[WORK TASK]: Each line in the records below, from the one that contains "metric of [src/utils.py], and" to the one that contains "precision, [binary32], is", should be reproduced exactly, the first and last included.
(PROVIDED ENTRIES begins)
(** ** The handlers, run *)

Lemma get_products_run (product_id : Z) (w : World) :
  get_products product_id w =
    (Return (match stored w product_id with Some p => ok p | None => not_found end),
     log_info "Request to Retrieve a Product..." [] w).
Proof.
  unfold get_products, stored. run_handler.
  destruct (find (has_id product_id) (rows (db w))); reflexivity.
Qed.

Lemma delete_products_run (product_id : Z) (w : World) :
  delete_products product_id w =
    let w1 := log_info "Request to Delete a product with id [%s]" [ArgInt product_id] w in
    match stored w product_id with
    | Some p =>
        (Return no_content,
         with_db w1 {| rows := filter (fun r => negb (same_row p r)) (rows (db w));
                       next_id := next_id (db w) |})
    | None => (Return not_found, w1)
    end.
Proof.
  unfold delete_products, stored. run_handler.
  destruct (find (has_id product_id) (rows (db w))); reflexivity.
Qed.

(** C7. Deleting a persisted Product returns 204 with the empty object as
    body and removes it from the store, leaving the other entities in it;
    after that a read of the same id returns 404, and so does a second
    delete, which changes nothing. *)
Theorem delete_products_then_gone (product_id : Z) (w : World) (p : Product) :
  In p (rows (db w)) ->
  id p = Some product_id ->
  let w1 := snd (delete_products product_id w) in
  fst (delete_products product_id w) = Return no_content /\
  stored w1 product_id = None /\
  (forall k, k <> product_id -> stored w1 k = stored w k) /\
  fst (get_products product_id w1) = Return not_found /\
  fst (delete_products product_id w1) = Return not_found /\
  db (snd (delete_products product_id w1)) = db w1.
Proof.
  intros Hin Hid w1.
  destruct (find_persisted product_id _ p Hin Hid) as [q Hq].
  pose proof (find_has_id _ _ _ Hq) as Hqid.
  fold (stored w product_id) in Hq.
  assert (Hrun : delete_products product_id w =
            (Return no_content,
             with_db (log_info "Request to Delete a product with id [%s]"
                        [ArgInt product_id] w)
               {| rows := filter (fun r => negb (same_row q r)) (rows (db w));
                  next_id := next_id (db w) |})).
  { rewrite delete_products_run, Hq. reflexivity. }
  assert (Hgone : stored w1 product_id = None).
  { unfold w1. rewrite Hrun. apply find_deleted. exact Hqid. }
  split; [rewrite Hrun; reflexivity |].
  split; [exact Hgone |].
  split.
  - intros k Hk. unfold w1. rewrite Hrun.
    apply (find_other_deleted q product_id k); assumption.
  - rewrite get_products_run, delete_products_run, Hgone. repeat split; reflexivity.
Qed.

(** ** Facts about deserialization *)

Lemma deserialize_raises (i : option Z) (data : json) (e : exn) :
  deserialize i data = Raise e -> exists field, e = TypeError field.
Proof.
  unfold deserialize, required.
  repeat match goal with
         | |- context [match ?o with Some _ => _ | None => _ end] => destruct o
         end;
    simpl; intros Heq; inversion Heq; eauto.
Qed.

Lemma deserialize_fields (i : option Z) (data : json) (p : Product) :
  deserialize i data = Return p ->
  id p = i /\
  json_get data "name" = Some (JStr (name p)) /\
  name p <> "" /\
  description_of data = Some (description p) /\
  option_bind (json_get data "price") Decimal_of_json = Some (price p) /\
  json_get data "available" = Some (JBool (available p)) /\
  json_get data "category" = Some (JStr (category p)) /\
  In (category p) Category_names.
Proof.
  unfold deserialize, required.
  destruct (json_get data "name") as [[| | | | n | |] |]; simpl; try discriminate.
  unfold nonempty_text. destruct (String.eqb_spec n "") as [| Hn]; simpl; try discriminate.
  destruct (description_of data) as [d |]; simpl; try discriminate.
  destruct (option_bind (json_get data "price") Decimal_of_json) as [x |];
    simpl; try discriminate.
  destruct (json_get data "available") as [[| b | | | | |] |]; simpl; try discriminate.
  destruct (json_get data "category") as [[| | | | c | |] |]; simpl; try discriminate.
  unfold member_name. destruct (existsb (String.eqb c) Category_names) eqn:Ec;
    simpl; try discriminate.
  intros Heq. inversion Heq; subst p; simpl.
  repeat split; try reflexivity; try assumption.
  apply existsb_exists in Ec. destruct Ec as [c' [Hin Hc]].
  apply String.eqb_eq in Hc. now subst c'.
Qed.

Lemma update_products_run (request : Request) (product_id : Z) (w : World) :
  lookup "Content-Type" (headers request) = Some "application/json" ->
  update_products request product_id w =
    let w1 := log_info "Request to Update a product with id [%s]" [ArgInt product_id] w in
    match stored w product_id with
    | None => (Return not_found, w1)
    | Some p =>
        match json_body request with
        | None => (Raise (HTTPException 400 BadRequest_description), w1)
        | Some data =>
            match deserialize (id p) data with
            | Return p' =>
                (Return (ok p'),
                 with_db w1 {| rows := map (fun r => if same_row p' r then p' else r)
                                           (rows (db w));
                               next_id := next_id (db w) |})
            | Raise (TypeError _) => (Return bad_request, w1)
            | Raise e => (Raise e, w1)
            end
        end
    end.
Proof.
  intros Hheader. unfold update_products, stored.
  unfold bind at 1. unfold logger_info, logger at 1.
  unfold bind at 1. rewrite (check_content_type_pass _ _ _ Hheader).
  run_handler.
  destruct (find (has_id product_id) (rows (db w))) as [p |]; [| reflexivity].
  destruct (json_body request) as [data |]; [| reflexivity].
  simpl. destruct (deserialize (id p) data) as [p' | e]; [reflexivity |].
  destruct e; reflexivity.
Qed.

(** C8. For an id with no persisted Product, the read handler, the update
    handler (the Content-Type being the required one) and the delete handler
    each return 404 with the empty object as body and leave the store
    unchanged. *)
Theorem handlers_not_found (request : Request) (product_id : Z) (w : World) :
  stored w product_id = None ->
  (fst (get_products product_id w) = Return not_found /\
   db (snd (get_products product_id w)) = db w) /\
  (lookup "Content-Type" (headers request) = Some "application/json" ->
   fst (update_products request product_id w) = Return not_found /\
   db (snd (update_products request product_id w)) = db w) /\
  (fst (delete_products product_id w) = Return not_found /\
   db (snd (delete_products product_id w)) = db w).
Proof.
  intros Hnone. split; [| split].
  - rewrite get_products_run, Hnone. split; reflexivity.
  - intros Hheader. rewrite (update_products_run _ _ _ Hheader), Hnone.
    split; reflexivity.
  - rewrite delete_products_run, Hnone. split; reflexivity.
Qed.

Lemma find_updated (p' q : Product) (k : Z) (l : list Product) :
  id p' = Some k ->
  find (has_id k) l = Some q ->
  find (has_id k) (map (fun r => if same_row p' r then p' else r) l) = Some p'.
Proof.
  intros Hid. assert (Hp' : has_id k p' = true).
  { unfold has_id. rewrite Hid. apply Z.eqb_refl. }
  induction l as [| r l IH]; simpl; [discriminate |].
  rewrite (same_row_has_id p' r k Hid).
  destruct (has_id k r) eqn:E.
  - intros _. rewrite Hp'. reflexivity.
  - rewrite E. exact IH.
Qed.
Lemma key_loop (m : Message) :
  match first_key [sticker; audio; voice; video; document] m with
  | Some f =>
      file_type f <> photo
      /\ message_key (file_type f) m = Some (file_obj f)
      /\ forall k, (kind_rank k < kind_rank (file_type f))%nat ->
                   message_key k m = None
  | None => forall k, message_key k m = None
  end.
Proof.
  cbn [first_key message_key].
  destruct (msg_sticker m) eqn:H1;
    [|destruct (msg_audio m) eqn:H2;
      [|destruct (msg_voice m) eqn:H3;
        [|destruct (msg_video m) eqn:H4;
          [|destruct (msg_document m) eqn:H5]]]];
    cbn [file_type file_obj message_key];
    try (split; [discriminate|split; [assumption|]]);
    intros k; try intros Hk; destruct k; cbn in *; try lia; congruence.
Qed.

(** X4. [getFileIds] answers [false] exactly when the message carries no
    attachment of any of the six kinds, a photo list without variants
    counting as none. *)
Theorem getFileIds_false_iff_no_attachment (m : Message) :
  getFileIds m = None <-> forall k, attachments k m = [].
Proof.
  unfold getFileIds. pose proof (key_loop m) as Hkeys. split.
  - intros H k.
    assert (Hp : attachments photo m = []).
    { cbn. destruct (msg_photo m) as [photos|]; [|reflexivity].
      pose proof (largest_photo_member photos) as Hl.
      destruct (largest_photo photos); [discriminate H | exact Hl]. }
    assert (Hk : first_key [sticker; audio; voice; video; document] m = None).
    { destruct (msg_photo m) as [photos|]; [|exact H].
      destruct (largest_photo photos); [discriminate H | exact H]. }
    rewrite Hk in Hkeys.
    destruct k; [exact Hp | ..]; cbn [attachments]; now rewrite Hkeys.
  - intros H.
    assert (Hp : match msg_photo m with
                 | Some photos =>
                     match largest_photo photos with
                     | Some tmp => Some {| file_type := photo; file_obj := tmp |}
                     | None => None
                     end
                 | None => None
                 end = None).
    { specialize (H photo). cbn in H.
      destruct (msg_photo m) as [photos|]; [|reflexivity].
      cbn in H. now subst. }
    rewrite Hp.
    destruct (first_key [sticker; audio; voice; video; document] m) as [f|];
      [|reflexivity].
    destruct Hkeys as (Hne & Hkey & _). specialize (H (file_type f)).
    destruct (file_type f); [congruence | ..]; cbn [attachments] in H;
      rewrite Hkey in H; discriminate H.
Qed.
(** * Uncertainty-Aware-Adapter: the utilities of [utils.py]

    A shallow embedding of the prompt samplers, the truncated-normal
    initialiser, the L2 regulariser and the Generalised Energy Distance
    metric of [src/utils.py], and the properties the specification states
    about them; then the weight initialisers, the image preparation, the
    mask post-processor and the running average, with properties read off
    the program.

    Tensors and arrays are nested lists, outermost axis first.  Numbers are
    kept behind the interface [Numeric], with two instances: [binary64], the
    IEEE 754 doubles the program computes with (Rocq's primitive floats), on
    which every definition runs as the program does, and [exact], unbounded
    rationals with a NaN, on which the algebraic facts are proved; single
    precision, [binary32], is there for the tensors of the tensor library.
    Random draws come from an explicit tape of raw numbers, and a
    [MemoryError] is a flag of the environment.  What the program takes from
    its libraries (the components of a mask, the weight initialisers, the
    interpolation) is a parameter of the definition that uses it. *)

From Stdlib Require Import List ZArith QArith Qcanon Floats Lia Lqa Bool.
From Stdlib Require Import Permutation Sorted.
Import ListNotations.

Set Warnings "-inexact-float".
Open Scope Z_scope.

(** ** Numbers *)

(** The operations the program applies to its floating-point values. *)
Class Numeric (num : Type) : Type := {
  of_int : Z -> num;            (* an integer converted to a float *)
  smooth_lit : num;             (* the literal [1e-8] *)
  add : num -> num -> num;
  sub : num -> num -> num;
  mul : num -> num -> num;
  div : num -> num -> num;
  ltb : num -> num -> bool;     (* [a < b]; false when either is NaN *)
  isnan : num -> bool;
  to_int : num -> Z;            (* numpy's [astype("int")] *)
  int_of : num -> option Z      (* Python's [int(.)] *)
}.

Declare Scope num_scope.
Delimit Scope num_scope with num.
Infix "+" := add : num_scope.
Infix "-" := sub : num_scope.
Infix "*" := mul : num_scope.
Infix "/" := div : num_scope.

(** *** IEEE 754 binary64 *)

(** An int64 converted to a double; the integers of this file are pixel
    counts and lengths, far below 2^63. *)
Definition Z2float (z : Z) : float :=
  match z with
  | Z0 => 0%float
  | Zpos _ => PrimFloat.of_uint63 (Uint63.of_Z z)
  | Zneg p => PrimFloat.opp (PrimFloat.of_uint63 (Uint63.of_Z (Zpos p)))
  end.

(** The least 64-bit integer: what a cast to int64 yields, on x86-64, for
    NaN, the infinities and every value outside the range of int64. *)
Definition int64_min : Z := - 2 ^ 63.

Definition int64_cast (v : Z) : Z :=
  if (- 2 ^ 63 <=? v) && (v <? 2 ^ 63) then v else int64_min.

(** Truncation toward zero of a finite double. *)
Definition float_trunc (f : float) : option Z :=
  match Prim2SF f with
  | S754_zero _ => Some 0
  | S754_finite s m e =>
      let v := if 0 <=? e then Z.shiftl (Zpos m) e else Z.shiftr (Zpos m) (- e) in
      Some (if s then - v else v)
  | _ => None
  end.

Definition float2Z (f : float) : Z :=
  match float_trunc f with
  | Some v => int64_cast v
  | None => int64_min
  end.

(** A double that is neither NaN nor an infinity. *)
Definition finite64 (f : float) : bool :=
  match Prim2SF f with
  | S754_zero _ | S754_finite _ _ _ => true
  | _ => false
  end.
(PROVIDED ENTRIES ends)
[RESPONSE BELOW]:
    metric of [src/utils.py], and the properties the specification states
    about them; then the weight initialisers, the image preparation, the
    mask post-processor and the running average, with properties read off
    the program.

    Tensors and arrays are nested lists, outermost axis first.  Numbers are
    kept behind the interface [Numeric], with two instances: [binary64], the
    IEEE 754 doubles the program computes with (Rocq's primitive floats), on
    which every definition runs as the program does, and [exact], unbounded
    rationals with a NaN, on which the algebraic facts are proved; single
    precision, [binary32], is there for the tensors of the tensor library.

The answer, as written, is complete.